The response should contain only those lines of the entries below that include the string "eexists".
------------------------------------------------------------------------
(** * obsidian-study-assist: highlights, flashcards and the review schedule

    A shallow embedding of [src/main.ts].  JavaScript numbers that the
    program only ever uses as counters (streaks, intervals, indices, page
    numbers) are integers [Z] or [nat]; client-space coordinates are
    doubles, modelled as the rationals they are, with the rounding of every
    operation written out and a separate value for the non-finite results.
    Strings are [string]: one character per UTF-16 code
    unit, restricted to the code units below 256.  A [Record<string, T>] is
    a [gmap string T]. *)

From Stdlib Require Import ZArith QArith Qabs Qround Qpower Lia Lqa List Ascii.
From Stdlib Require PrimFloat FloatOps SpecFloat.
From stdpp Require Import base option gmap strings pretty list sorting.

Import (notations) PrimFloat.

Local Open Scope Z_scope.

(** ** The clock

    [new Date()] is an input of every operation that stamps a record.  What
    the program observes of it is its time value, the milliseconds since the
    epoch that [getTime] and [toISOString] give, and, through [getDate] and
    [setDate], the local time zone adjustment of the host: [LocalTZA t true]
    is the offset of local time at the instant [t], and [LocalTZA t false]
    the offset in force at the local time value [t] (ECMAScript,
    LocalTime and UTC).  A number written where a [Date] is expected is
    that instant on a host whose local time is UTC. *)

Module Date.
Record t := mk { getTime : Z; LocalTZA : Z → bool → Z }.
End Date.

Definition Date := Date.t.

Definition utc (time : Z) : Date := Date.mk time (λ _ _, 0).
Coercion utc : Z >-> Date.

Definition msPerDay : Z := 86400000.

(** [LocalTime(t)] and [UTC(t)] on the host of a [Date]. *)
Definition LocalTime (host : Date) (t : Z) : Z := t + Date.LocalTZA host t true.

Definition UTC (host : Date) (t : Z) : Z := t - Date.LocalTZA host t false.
------------------------------------------------------------------------
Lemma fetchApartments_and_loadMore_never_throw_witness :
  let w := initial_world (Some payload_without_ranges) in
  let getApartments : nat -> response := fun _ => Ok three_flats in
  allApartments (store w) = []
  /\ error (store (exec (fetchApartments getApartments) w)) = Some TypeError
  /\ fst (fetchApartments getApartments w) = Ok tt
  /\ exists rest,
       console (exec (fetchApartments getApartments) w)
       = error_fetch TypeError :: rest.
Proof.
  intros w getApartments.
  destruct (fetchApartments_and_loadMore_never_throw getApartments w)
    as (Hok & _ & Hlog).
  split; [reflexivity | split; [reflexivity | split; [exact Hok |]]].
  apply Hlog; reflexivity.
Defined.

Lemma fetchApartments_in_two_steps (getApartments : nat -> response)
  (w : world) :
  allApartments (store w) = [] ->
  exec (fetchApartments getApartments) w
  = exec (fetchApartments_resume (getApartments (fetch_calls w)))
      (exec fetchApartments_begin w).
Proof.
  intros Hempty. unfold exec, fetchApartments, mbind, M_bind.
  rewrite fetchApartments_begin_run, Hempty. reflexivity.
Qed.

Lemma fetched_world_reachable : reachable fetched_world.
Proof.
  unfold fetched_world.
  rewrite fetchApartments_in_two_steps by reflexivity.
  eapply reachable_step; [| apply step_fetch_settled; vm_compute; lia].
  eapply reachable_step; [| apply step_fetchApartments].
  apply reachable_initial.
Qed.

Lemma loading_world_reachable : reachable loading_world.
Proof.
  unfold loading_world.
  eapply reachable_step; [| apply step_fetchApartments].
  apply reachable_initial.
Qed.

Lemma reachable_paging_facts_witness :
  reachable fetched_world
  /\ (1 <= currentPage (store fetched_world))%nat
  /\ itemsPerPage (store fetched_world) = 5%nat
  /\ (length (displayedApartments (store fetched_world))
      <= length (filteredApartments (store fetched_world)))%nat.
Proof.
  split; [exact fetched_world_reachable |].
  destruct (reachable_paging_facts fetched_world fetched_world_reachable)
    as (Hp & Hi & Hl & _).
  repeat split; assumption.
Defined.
------------------------------------------------------------------------
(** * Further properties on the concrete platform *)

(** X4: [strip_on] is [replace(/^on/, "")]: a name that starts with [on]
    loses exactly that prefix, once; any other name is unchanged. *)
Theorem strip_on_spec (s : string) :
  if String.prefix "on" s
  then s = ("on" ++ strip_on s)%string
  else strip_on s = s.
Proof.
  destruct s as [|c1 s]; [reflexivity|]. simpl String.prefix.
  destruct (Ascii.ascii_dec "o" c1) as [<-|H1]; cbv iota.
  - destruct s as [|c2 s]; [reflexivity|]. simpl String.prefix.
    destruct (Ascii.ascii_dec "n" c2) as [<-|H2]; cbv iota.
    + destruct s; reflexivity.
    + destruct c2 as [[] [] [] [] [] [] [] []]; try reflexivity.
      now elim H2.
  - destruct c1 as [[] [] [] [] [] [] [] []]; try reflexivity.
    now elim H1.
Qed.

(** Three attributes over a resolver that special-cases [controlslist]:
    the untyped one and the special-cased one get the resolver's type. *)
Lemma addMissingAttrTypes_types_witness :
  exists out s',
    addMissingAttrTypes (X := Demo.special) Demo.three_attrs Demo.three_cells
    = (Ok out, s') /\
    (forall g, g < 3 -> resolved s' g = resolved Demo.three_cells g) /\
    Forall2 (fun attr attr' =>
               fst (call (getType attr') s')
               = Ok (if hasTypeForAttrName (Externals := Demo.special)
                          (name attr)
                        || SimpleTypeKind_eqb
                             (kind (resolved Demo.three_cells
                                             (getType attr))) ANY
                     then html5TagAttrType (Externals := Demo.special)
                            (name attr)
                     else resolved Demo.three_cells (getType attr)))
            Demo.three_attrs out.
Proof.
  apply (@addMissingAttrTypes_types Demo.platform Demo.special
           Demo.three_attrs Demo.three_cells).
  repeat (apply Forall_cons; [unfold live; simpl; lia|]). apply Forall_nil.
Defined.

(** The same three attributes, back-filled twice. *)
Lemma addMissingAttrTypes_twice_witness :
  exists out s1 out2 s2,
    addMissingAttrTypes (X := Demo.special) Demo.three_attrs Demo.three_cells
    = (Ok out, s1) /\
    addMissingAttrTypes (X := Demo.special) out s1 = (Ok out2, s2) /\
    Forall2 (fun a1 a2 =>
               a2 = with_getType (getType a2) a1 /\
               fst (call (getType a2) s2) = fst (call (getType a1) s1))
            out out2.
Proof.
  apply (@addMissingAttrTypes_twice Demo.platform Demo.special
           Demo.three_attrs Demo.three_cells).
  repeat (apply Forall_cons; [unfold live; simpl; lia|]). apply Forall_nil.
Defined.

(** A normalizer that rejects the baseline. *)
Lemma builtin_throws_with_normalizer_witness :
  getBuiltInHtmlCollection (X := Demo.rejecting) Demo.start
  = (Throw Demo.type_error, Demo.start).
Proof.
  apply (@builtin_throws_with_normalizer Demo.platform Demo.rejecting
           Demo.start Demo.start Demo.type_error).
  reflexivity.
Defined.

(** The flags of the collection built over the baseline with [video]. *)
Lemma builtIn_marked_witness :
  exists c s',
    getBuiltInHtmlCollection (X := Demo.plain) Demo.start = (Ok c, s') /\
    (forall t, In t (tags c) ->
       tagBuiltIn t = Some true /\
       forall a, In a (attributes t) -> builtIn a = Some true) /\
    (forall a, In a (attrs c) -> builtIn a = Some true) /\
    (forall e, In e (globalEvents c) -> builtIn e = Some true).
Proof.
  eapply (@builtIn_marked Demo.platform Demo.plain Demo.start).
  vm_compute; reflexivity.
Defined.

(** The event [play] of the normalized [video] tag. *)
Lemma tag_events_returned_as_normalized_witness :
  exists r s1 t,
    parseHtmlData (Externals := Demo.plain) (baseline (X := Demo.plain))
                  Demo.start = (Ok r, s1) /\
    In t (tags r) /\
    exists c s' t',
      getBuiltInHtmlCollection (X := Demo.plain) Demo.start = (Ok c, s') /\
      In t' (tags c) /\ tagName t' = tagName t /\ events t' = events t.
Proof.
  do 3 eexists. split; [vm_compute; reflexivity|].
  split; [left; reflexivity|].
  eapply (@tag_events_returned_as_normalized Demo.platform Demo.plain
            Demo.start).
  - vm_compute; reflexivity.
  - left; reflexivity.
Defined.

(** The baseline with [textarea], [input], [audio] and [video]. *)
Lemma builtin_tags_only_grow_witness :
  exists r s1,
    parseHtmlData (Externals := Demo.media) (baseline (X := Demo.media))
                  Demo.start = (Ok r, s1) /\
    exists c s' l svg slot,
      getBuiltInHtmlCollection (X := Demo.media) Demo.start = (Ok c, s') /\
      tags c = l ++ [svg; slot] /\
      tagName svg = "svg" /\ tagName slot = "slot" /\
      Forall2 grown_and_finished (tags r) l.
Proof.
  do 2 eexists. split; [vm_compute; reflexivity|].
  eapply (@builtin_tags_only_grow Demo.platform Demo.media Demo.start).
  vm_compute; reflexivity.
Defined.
------------------------------------------------------------------------
SOLUTION FOR THIS EXERCISE:
  do 3 eexists. split; [vm_compute; reflexivity|].
  do 2 eexists. split; [vm_compute; reflexivity|].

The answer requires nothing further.